The study collected data from over 260,000 persons of European ancestry, and found a total of five loci (fixed positions on chromosomes where specific genetic markers are located) linked to this strong sun-seeking behavior.
The team also identified and tested 2,500 pairs of twins, looking at their genetics and prevalence of sun-seeking behavior. Identical twins were more likely to show similar levels of sun-seeking behaviors, further suggesting a genetic influence on this condition.
This research could help explain the difficulties those with sun-seeking behaviors face even after they recognize that their behaviors are negatively impacting their health.

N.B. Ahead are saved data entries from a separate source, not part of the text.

Lemma uploaded_run dom repo p fs (x : U) o fs' x' :
  tasks_complete S → Forall artifact_ok p.(ap_Request).(ar_Artifacts) → p.(ap_Request).(ar_RepositoryConfigUUID) = uuid_String repo.(p_UUID) →
  uploaded_version scan dom repo p (fs, x) = (inr o, (fs', x')) →
  match o with
  | Some v => holds v (files p)
  | None => ∃ pr s s', GetRpmRepositoryByName dom (uuid_String repo.(p_UUID)) s = (inr pr, s') ∧
              ∀ pr' v, pr = Some pr' → pr'.(pr_LatestVersionHref) = Some v → holds v (files p) ∧ snapshotted x.(uw_tw).(tw_db) repo.(p_UUID) v
  end.
Proof.
  intros Hdone Hok Hrc (arts & [fs1 x1] & Ha%wrap_inr & H)%bind_inr. apply bind_inr in H as (hrefs & [fs2 x2] & Hh%wrap_inr & H).
  apply bind_inr in H as (v & [fs3 x3] & Hm & H).
  assert (x3.(uw_tw).(tw_db) = x.(uw_tw).(tw_db)) as Edb.
  { assert (asked x x3) as [(? & _) _]; [|done]. transitivity x1; [|transitivity x2].
    - eapply (preserves_bind asked); [| |exact Ha]; [apply asked_convert|intros [? ?]; apply asked_finish].
    - eapply (preserves_bind asked); [| |exact Hh]; [apply asked_lookup|intros [? ?]; apply asked_finish_packages].
    - eapply asked_modify, Hm. }
  assert (∀ v', holds v' (package_checksum <$> hrefs) → holds v' (files p)) as Hfiles.
  { intros v' Hv' sha Hs. apply Hv'.
    apply bind_inr in Ha as ([arts1 pend1] & [fs4 x4] & Hc & Ha). apply convert_uploads_run in Hc as (Ha1 & Hp1 & Hsub); [|done|constructor].
    apply finish_uploads_run in Ha as [Ha2 Hsub2]; [|done..].
    apply bind_inr in Hh as ([hrefs1 pend2] & [fs5 x5] & Hl & Hh). apply lookup_packages_run in Hl as [_ Hl]; [|done|by intros t ?%not_elem_of_nil].
    apply (finish_packages_run _ _ _ _ _ _ _ _ Hh), Hl. right. apply Hsub2, Hsub. unfold held. cbn. by rewrite app_nil_r. }
  apply modify_run in Hm; [|done]. case_bool_decide as Hv; [subst v; rewrite decide_True in Hm by done|rewrite decide_False in Hm by done].
  - rewrite Hrc in H. apply wrap_inr, orphaned_run in H as (pr & s & Hg & Ho). destruct o as [v|].
    + destruct pr as [pr|]; [|done]. apply Hfiles. by eapply Hm.
    + exists pr, x3.(uw_tw).(tw_pulp), s. split; [done|]. intros pr' v -> Hl. split; [apply Hfiles; by eapply Hm|]. rewrite <- Edb. by apply Ho.
  - apply ret_inr in H as [<- _]. by apply Hfiles.
Qed.
End Converted.

(** ** Both tasks *)

Section Tasks.
Context {S C R : Type} `{HC : PulpClient S} `{HUp : UploadClient S} `{HL : !PulpLaws S} `{HUL : !UploadLaws S} `{HU : UuidText} `{HUu : !UuidLaws}.
Context (guards : bool) (scan : gmap uuid SnapRow → list (uuid * SnapRow)).
Context (Tang : option Tangy) (rpm_Version : string → string) (rpm_LessThan : string → string → bool).
Context (fuel lim : nat) (ids : nat → uuid).
Abbreviation U := (uworld S C (UploadPayload R)).
#[local] Set Default Proof Using "Type*".

(** A publication is saved with its version. *)
Definition payload_ok (p : UploadPayload R) : Prop :=
  ∀ t, p.(ap_PublicationTaskHref) = Some t → ∃ v, p.(ap_VersionHref) = Some v ∧ task_kind t = PublicationTask v.

(** The requests for packages leave a snapshot that was taken as it is. *)
Lemma snapshot_taken_pulp now ident u dom repo v (w w1 : tworld S C (UploadPayload R)) s :
  dists s = dists w1.(tw_pulp) → snapshot_taken guards now ident u dom repo v w w1 → snapshot_taken guards now ident u dom repo v w (set_pulp s w1).
Proof. unfold snapshot_taken, serves. intros Hs H. cbn. by rewrite Hs. Qed.

(** What a task that succeeds has done for a version. *)
Definition version_recorded (now now' : time) (ident u : uuid) (dom : string) (repo : RepoResponse) (v : string) (x x' : U) : Prop :=
  snapshot_taken guards now ident u dom repo v x.(uw_tw) x'.(uw_tw) ∧
  content_imported now' repo.(p_RepositoryUUID) v x.(uw_content) x'.(uw_content).

Lemma snapshot_version_run now now' ident u dom repo v fs (x : U) fs' x' :
  tasks_complete S → resumes v x.(uw_tw).(tw_mem) → uuid_String ident ≠ "" → uuid_String u ≠ "" → (0 < lim)%nat → rpms_ok x.(uw_content) →
  snapshot_version guards scan Tang rpm_Version rpm_LessThan fuel lim ids now now' ident u dom repo v (fs, x) = (inr (), (fs', x')) →
  version_recorded now now' ident u dom repo v x x'.
Proof.
  intros Hdone Hres Hi Hu Hlim Hok H. apply bind_inr in H as ([e|[]] & [fs1 x1] & Hr%try_run & H).
  { by apply bind_inr in H as (? & ? & ? & H). }
  apply ret_inr in H as [_ [= -> ->]]. apply bind_inr in Hr as ([] & [fs2 x2] & (w & Hh & ->)%tw_run & Himp%wrap_inr).
  apply helper_run in Hh; [|done..]. apply import_run in Himp as (Hc & s & Hw & Hs); [|done..].
  split; [|done]. rewrite Hw. by apply snapshot_taken_pulp.
Qed.

Lemma save_version_run v fs (x : U) fs' x' :
  save_version v (fs, x) = (inr (), (fs', x')) →
  base_same x.(uw_tw) x'.(uw_tw) ∧ x'.(uw_tw).(tw_mem) = set_VersionHref v x.(uw_tw).(tw_mem) ∧ x'.(uw_content) = x.(uw_content).
Proof. intros (w & Hs & ->)%wrap_inr%tw_run. apply save_run in Hs as (? & _ & ? & _). done. Qed.

(** A version that was just made has no publication yet. *)
Lemma resumes_new v p : payload_ok p → p.(ap_VersionHref) = None → resumes v (set_VersionHref v p).
Proof. intros Hok Hv t Ht. destruct (Hok t Ht) as (v' & Hv' & _). by rewrite Hv in Hv'. Qed.
Lemma resumes_old v p : payload_ok p → p.(ap_VersionHref) = Some v → resumes v p.
Proof. intros Hok Hv t Ht. destruct (Hok t Ht) as (v' & Hv' & Hk). by simplify_eq. Qed.
End Tasks.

And with the growing public awareness of the negative effects of excessive sun exposure or overuse of tanning services, this could make for a significant change in the way people view sun-seeking behavior as a condition.
“Our results suggest that tackling excessive sun exposure or use of tanning beds might be more challenging than expected, as it is influenced by genetic factors”, said Senior Author Dr. Mario Falchi from King’s College. “It is important for the public to be aware of this predisposition, as it could make people more mindful of their behavior and the potential harms of excessive sun exposure.”
These sun-seeking behaviors were first identified to impact the brain in a similar manner as a substance addiction back in 2014, with the publication of Skin β-Endorphin Mediates Addiction to UV Light to the Cell Press Journal.
The researchers tested elevated levels of UV exposure on mice, and found the exposure to both elevate endorphin levels and lead to withdrawal-like symptoms after some time. The researchers also linked the discovery to the ongoing rise in skin cancer occurrence, a trend that has continued long past 2014.
Despite all this emerging information about the prevalence and risks of sun-seeking behavior, many have yet to recognize the predisposition as an issue, much less an addiction. There is no dedicated website on ‘Sun Addiction’, nor is there an excess of online resources that one could use to get help for their problematic behaviors.
If public awareness of this issue is to continue increasing, it is paramount that those seeking to offer aid consider the results of this September 10th study, and remember that the cause of these behaviors are more than skin deep.